Bankruptcy Reform of 2005 Sharply Reduced Filings
Means testing, income limits, higher fees, and more paperwork for bankruptcy filings all contributed to the decline, especially among lower-income households.
Responding to a five-fold increase in consumer bankruptcy filings — from 0.3 percent of households annually in the early 1980s to 1.5 percent in the early 2000s — Congress in 2005 adopted measures to make filing for bankruptcy more difficult, more expensive and less financially advantageous for households.
The Bankruptcy Abuse Prevention and Consumer Protection Act (BAPCPA) halved the rate of household bankruptcy filings according to The Economic Consequences of Bankruptcy Reform (NBER Working Paper 26254), by Tal Gross, Raymond Kluender, Feng Liu, Matthew J. Notowidigdo, and Jialan Wang. The study compares bankruptcy activity in the two years before and after implementation of the reform.
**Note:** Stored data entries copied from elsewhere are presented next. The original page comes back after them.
Lemma run_stuck a ra evs : ∀ b h h' r,
  Ast.pattern (h a) = None → Ast.pattern (h ra) = None →
  (∀ s i' x, VisitSection s ∈ evs →
     (i', x) ∈ Ast.future_import (Ast.tree s) → x ≠ ra) →
  (∀ s i' r', VisitSection s ∈ evs →
     (i', a) ∈ Ast.future_import (Ast.tree s) →
     find_reservation s (Ast.id (h a)) = Some r' → r' = ra) →
  run evs b h = (h', r) →
  Ast.pattern (h' a) = None ∧ Ast.pattern (h' ra) = None ∧
  (∀ s i', VisitSection s ∈ evs →
     (i', a) ∈ Ast.future_import (Ast.tree s) → is_Raise r).
Proof.
  induction evs as [|ev evs IH]; intros b h h' r Hpa Hpr Hne Hres H; simpl in H.
  - injection H as <- <-. repeat split; auto.
    intros s i' Hin. by apply elem_of_nil in Hin.
  - destruct (step ev b h) as [h1 rs] eqn:Hs.
    assert (Hstep : Ast.pattern (h1 a) = None ∧ Ast.pattern (h1 ra) = None ∧
              ∀ s i', ev = VisitSection s →
                (i', a) ∈ Ast.future_import (Ast.tree s) → is_Raise rs).
    { destruct ev as [s|x|s]; simpl in Hs.
      - unfold visit_section in Hs.
        destruct (resolve_imports s _ h) as [g u] eqn:Hr.
        destruct (resolve_imports_stuck s a ra (Ast.future_import (Ast.tree s))
                    h g u Hpa Hpr) as (H1 & H2 & H3);
          [| |exact Hr|].
        + intros i' x. apply Hne. left.
        + intros i' r'. apply Hres. left.
        + assert (g = h1) as <- by (destruct u; by injection Hs as <- _).
          repeat split; auto. intros s' i' Heq Hin. injection Heq as <-.
          destruct (H3 i' Hin) as [e ->]. injection Hs as <-. by eexists.
      - injection Hs as <- _. repeat split; auto. discriminate.
      - injection Hs as <- _. repeat split; auto. discriminate. }
    destruct Hstep as (Hpa1 & Hpr1 & Hraise).
    destruct rs as [b1|e].
    + pose proof (step_extends _ _ _ _ _ Hs a) as (Hid & _).
      destruct (IH b1 h1 h' r Hpa1 Hpr1) as (H1 & H2 & H3); [| |exact H|].
      * intros s i' x Hin. apply Hne. by right.
      * intros s i' r' Hin. rewrite Hid. apply Hres. by right.
      * repeat split; auto. intros s i' Hin Himp.
        apply elem_of_cons in Hin as [Heq|Hin]; [|eauto].
        destruct (Hraise s i' (eq_sym Heq) Himp) as [e He]. discriminate He.
    + injection H as <- <-. repeat split; auto. intros. by eexists.
Qed.

(** ** A reservation that no rule imports *)

(** Two heaps that differ in the rule [r0] at most, which no import is and
    no import finds as its reservation: the loop does the same on both. *)
Lemma resolve_imports_ignores section r0 l : ∀ h1 h2 h1' r,
  (∀ x, x ≠ r0 → h2 x = h1 x) →
  (∀ i a, (i, a) ∈ l →
     a ≠ r0 ∧ find_reservation section (Ast.id (h1 a)) ≠ Some r0) →
  resolve_imports section l h1 = (h1', r) →
  ∃ h2', resolve_imports section l h2 = (h2', r) ∧ ∀ x, x ≠ r0 → h2' x = h1' x.
Proof.
  induction l as [|[j a] l IH]; intros h1 h2 h1' r Hag Himp H; simpl in H |- *.
  - injection H as <- <-. eauto.
  - destruct (Himp j a) as [Ha Hfr]; [by left|].
    rewrite (Hag a Ha).
    destruct (find_reservation section (Ast.id (h1 a))) as [ra|] eqn:Hfind;
      [|injection H as <- <-; eauto].
    assert (Hra : ra ≠ r0) by congruence.
    rewrite (Hag ra Hra).
    destruct (Ast.pattern (h1 a)) eqn:Hpa.
    + apply (IH h1 h2); auto. intros i' a' Hin. apply (Himp i'). by right.
    + destruct (Ast.pattern (h1 ra)) as [p|] eqn:Hpr;
        [|injection H as <- <-; eauto].
      eapply IH; [| |exact H].
      * intros x Hx. destruct (decide (a = x)) as [<-|Hax].
        -- by rewrite !fn_lookup_insert.
        -- rewrite !fn_lookup_insert_ne by exact Hax. by apply Hag.
      * intros i' a' Hin. destruct (Himp i' a') as [Ha' Hf']; [by right|].
        split; [exact Ha'|].
        destruct (decide (a = a')) as [<-|Hne].
        -- rewrite fn_lookup_insert. exact Hf'.
        -- rewrite fn_lookup_insert_ne by exact Hne. exact Hf'.
Qed.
The new law imposed a means test that limited the set of households that could qualify for Chapter 7 protection under the bankruptcy code. Chapter 7 is the most generous for filers, allowing them to erase their debts. To be eligible for Chapter 7 filing after the reform, a household's income adjusted for family size could not exceed the state median for the six months prior to filing. This provision was intended to prevent more-affluent filers from abusing the system. Those who were no longer eligible for Chapter 7 could still file under Chapter 13. However, while prior to BAPCPA filers could propose their own repayment plans under Chapter 13, the new law required that they forfeit all of their disposable income for five years to pay down their debts. Other provisions of the reform resulted in higher filing and attorney fees and additional paperwork for filers. Filers were also required to enroll in financial education courses.
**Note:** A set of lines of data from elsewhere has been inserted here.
Lemma shape_rows_shape sid points :
  Forall (λ row, sh_shape_id row = sid) (shape_rows sid points).
Proof using Type.
  apply Forall_lookup. intros i row Hrow. unfold shape_rows in Hrow.
  rewrite list_lookup_imap in Hrow.
  by apply fmap_Some in Hrow as (coord & _ & ->).
Qed.

(** What one turn of the loop adds to the aggregates, with points in hand. *)
Lemma try_body_step idx file points st0 st :
  routes_data st0 = routes_data st → all_shapes st0 = all_shapes st →
  all_stop_times st0 = all_stop_times st → registry st0 = registry st →
  ∃ new_routes new_shapes new_times,
    routes_data (try_route file (body idx file points) st0)
      = routes_data st ++ new_routes
    ∧ all_shapes (try_route file (body idx file points) st0)
      = all_shapes st ++ new_shapes
    ∧ all_stop_times (try_route file (body idx file points) st0)
      = all_stop_times st ++ new_times
    ∧ (if is_ok (interpolated ← resample points stop_dist;
                 calculate_travel_times geodesic interpolated speed_kmh)
       then ∃ sids, new_routes = [{| route_id := idx; route_name := basename file;
                                     shape_id := idx; stops := sids |}]
       else new_routes = [] ∧ new_shapes = [] ∧ new_times = [])
    ∧ Forall (λ row, sh_shape_id row = idx) new_shapes
    ∧ Forall (λ row, trip_id row = idx) new_times
    ∧ (reachable (registry st) →
       reachable (registry (try_route file (body idx file points) st0))).
Proof using Type.
  intros Hr Hs Ht Hreg. unfold try_route.
  pose proof (route_body_cases idx file points st0) as Hc.
  destruct (resample points stop_dist) as [interpolated|e] eqn:Hres.
  - destruct Hc as (reg & sids & Hint & Hlen & Hreach & Hc). rewrite Hreg in Hreach.
    destruct (calculate_travel_times geodesic interpolated speed_kmh)
      as [times|e] eqn:Htimes; rewrite Hc; cbn; rewrite Htimes; cbn.
    + exists [{| route_id := idx; route_name := basename file;
                 shape_id := idx; stops := sids |}],
             (shape_rows idx points), (route_stop_times idx sids times).
      rewrite Hr, Hs, Ht.
      repeat split; eauto using route_stop_times_trip, shape_rows_shape.
    + exists [], [], []. rewrite !app_nil_r. by repeat split.
  - rewrite Hc. cbn. exists [], [], []. rewrite !app_nil_r, Hreg. by repeat split.
Qed.

Lemma gpx_route_step idx file st :
  ∃ new_routes new_shapes new_times,
    routes_data (gpx_route geodesic coord_distance speed_kmh stop_dist idx file st)
      = routes_data st ++ new_routes
    ∧ all_shapes (gpx_route geodesic coord_distance speed_kmh stop_dist idx file st)
      = all_shapes st ++ new_shapes
    ∧ all_stop_times (gpx_route geodesic coord_distance speed_kmh stop_dist idx file st)
      = all_stop_times st ++ new_times
    ∧ (if ok file
       then ∃ sids, new_routes = [{| route_id := idx; route_name := basename file;
                                     shape_id := idx; stops := sids |}]
       else new_routes = [] ∧ new_shapes = [] ∧ new_times = [])
    ∧ Forall (λ row, sh_shape_id row = idx) new_shapes
    ∧ Forall (λ row, trip_id row = idx) new_times
    ∧ (reachable (registry st) →
       reachable (registry
         (gpx_route geodesic coord_distance speed_kmh stop_dist idx file st))).
Proof using Type.
  unfold gpx_route.
  destruct (parsed file) as [points|e] eqn:Hp.
  - rewrite (route_ok_parsed _ _ Hp).
    replace (try_route file (gpx idx file) st)
      with (try_route file (body idx file points)
              (print (Processing (filename file)) st).2).
    + by apply try_body_step.
    + unfold try_route. by rewrite gpx_body_eq, Hp.
  - unfold try_route. rewrite gpx_body_eq, Hp. cbn.
    exists [], [], []. rewrite !app_nil_r.
    unfold route_ok, resample_file. rewrite Hp. by repeat split.
Qed.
To study the impact of the law, the researchers analyze data on more than 3 million bankruptcies, accounting for 86 percent of all filings in the period 2004 through 2007. They conclude their analysis before the onset of the Great Recession in 2008, and they adjust for the last-minute rush to file before the new law took effect. They estimate that in the two years following BAPCPA's passage, bankruptcy filings declined by more than a million. The decline was more precipitous among Chapter 7 filings, as a result of the new means test.
The researchers point out that, for some households, the ability to declare bankruptcy operates as a form of insurance against large and unforeseen expenses. They illustrate this point by examining bankruptcies associated with medical expenditures. Using data on uninsured Californians who were hospitalized between 2003 and 2007, the researchers show that the likelihood of a bankruptcy filing following an uninsured hospital stay was 70 percent lower after reforms took effect. "[T]o the degree that uninsured health shocks can be generalized to other types of uninsured shocks, these results suggest that the reform meaningfully reduced the insurance value of bankruptcy," the researchers write.
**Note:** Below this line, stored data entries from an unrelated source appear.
Class JsEngine := {
  typeErrorMessage : TypeErrorKind -> string;
  typeErrorStack : TypeErrorKind -> string
}.

(** First entry of an association list under a key. *)
Fixpoint assoc {A : Type} (k : string) (l : list (string * A)) : option A :=
  match l with
  | [] => None
  | (k', a) :: rest => if String.eqb k k' then Some a else assoc k rest
  end.

(** A step applied to the elements of a list from left to right, up to the
    first that throws. *)
Fixpoint traverse `{JsNumber} {A B : Type} (f : A -> Exc B) (l : list A)
  : Exc (list B) :=
  match l with
  | [] => Return []
  | x :: rest =>
      match f x with
      | Throw error => Throw error
      | Return b =>
          match traverse f rest with
          | Return bs => Return (b :: bs)
          | Throw error => Throw error
          end
      end
  end.

Section Properties.
Context `{JsNumber} `{JsEngine}.

Definition TypeError (kind : TypeErrorKind) : JsValue :=
  JObject [("message", JString (typeErrorMessage kind));
           ("stack", JString (typeErrorStack kind))].

(** [ToString], as applied by template literals. An array prints as its
    elements joined by commas, [null] and [undefined] elements as nothing.
    A plain object prints as [[object Object]] through the method it
    inherits, unless a [toString] key of its own hides that method: what
    the key holds is no function, the inherited [valueOf] only gives the
    object back, and the conversion raises. *)
Fixpoint js_to_string (v : JsValue) : Exc string :=
  match v with
  | JUndefined => Return "undefined"
  | JNull => Return "null"
  | JBool true => Return "true"
  | JBool false => Return "false"
  | JNumber n => Return (num_to_string n)
  | JString s => Return s
  | JArray items =>
      match traverse (fun x => match x with
                               | JUndefined | JNull => Return ""
                               | _ => js_to_string x
                               end) items with
      | Return parts => Return (join "," parts)
      | Throw error => Throw error
      end
  | JObject props =>
      match assoc "toString" props with
      | Some _ => Throw (TypeError CannotConvertToPrimitive)
      | None => Return "[object Object]"
      end
  end.

(** [v > 0]: [ToPrimitive] with hint number, which for arrays and plain
    objects ends in the same string as [ToString] or raises as it does,
    then [ToNumber]. *)
Definition js_gt_zero (v : JsValue) : Exc bool :=
  match v with
  | JUndefined | JNull => Return false
  | JBool b => Return b
  | JNumber n => Return (num_pos n)
  | JString s => Return (num_pos (str_to_num s))
  | JArray _ | JObject _ =>
      match js_to_string v with
      | Return s => Return (num_pos (str_to_num s))
      | Throw error => Throw error
      end
  end.

(** [v.p] for the property names this program reads (none of them is an
    array index, and [length] is the only inherited one). *)
Definition js_get (v : JsValue) (p : string) : Exc JsValue :=
  match v with
  | JUndefined => Throw (TypeError (CannotReadProperty false p))
  | JNull => Throw (TypeError (CannotReadProperty true p))
  | JObject props => Return (default JUndefined (assoc p props))
  | JArray items =>
      Return (if String.eqb p "length"
              then JNumber (num_of_Z (Z.of_nat (length items))) else JUndefined)
  | JString s =>
      Return (if String.eqb p "length"
              then JNumber (num_of_Z (Z.of_nat (String.length s))) else JUndefined)
  | JBool _ | JNumber _ => Return JUndefined
  end.

(** [v?.p]. *)
Definition js_get_opt (v : JsValue) (p : string) : Exc JsValue :=
  match v with
  | JUndefined | JNull => Return JUndefined
  | _ => js_get v p
  end.

(** [callee.map (f)], [callee] being the source text of the receiver. *)
Definition js_map (callee : string) (v : JsValue) (f : JsValue -> JsValue)
  : Exc JsValue :=
  match v with
  | JArray items => Return (JArray (map f items))
  | _ => Throw (TypeError (NotAFunction (callee +:+ ".map")))
  end.

(** A parameter declared with a default: [undefined] selects the default. *)
Definition or_default (v d : JsValue) : JsValue :=
  match v with
  | JUndefined => d
  | _ => v
  end.

(** *** Object spread

    Own property keys iterate array indices first, in ascending order, then
    the other keys in creation order. *)

Fixpoint parse_digits (acc : N) (s : string) : option N :=
  match s with
  | EmptyString => Some acc
  | String c rest =>
      let n := N_of_ascii c in
      if ((48 <=? n) && (n <=? 57))%N
      then parse_digits (acc * 10 + (n - 48)) rest
      else None
  end.

(** The array index a key denotes: a canonical numeral below 2^32 - 1. *)
Definition array_index (k : string) : option N :=
  match k with
  | EmptyString => None
  | _ =>
      match parse_digits 0 k with
      | Some n => if String.eqb (pretty n) k && (n <? 4294967295)%N
                  then Some n else None
      | None => None
      end
  end.

(** A fresh index key goes before the first key that is no index or a
    larger one. *)
Fixpoint insert_index {A : Type} (n : N) (k : string) (a : A)
    (l : list (string * A)) : list (string * A) :=
  match l with
  | [] => [(k, a)]
  | (k', a') :: rest =>
      match array_index k' with
      | Some n' => if (n' <? n)%N then (k', a') :: insert_index n k a rest
                   else (k, a) :: l
      | None => (k, a) :: l
      end
  end.

Fixpoint replace_assoc {A : Type} (k : string) (a : A)
    (l : list (string * A)) : list (string * A) :=
  match l with
  | [] => []
  | (k', a') :: rest =>
      if String.eqb k k' then (k', a) :: rest
      else (k', a') :: replace_assoc k a rest
  end.

(** [CreateDataProperty] on a plain object. *)
Definition define_property (k : string) (v : JsValue)
    (props : list (string * JsValue)) : list (string * JsValue) :=
  match assoc k props with
  | Some _ => replace_assoc k v props
  | None =>
      match array_index k with
      | Some n => insert_index n k v props
      | None => props ++ [(k, v)]
      end
  end.

(** The own enumerable properties a spread copies out of a value. *)
Definition own_enumerable (v : JsValue) : list (string * JsValue) :=
  match v with
  | JObject props => props
  | JArray items => imap (fun i x => (pretty i, x)) items
  | JString s =>
      imap (fun i c => (pretty i, JString (String c EmptyString)))
           (list_ascii_of_string s)
  | JUndefined | JNull | JBool _ | JNumber _ => []
  end.

(** [{ ...props, ...v }]. *)
Definition js_spread (props : list (string * JsValue)) (v : JsValue)
  : list (string * JsValue) :=
  fold_left (fun acc kv => define_property (fst kv) (snd kv) acc)
            (own_enumerable v) props.

End Properties.

(** ** The outside world

    Everything the server touches beyond its own values: the remote
    spreadsheet and drive services behind the two API clients, the error
    console and the clock. A request either resolves with a response or
    rejects with a reason, and may change the world. *)

Inductive Endpoint : Type :=
| spreadsheets_create
| spreadsheets_get
| spreadsheets_batchUpdate
| spreadsheets_values_update
| spreadsheets_values_append
| spreadsheets_values_get
| spreadsheets_values_clear
| files_list
| files_delete
| permissions_create.

Inductive Outcome `{JsNumber} : Type :=
| Resolved (response : JsValue)
| Rejected (reason : JsValue).

Class Outside `{JsNumber} := {
  World : Type;
  (** [await client.endpoint (params)] *)
  remote : Endpoint -> JsValue -> World -> Outcome * World;
  (** [console.error (label, error)] *)
  console_error : string -> JsValue -> World -> World;
  (** [new Date ().toISOString ()] *)
  now_iso : World -> string
}.

(** ** Computations: exceptions over the world *)

Definition ClientM `{Outside} (A : Type) : Type := World -> Exc A * World.

Section Monad.
Context `{Outside}.

Definition ret {A : Type} (a : A) : ClientM A := fun w => (Return a, w).

Definition throw {A : Type} (error : JsValue) : ClientM A :=
  fun w => (Throw error, w).

Definition bind {A B : Type} (m : ClientM A) (k : A -> ClientM B) : ClientM B :=
  fun w =>
    match m w with
    | (Return a, w') => k a w'
    | (Throw error, w') => (Throw error, w')
    end.

(** [try { body } catch (error) { handler }] *)
Definition try_catch {A : Type} (body : ClientM A)
    (handler : JsValue -> ClientM A) : ClientM A :=
  fun w =>
    match body w with
    | (Return a, w') => (Return a, w')
    | (Throw error, w') => handler error w'
    end.

(** A pure step that may throw. *)
Definition lift {A : Type} (e : Exc A) : ClientM A := fun w => (e, w).

Definition await (endpoint : Endpoint) (params : JsValue) : ClientM JsValue :=
  fun w =>
    match remote endpoint params w with
    | (Resolved response, w') => (Return response, w')
    | (Rejected reason, w') => (Throw reason, w')
    end.

Definition log_error (label : string) (error : JsValue) : ClientM unit :=
  fun w => (Return tt, console_error label error w).

Definition clock : ClientM string := fun w => (Return (now_iso w), w).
To assess the impact of bankruptcy reform on interest rates, the study focused on credit card debt, since credit cards are the form of borrowing most likely to be discharged through bankruptcy. For each percentage point decline in the bankruptcy rate within a credit-score segment, the average interest rate declined by 67 basis points. This implies that credit card companies passed through to consumers between 60 and 75 percent of their savings from the reduction in bankruptcy write-offs that came about due to the reform.
In the wake of BAPCPA, bankruptcies of subprime borrowers fell especially quickly. In part as a result, subprime borrowers enjoyed a larger drop in interest rates than higher-rated borrowers did. This closed the gap between the interest rates charged to subprime customers and those charged to prime customers by about 10 percent.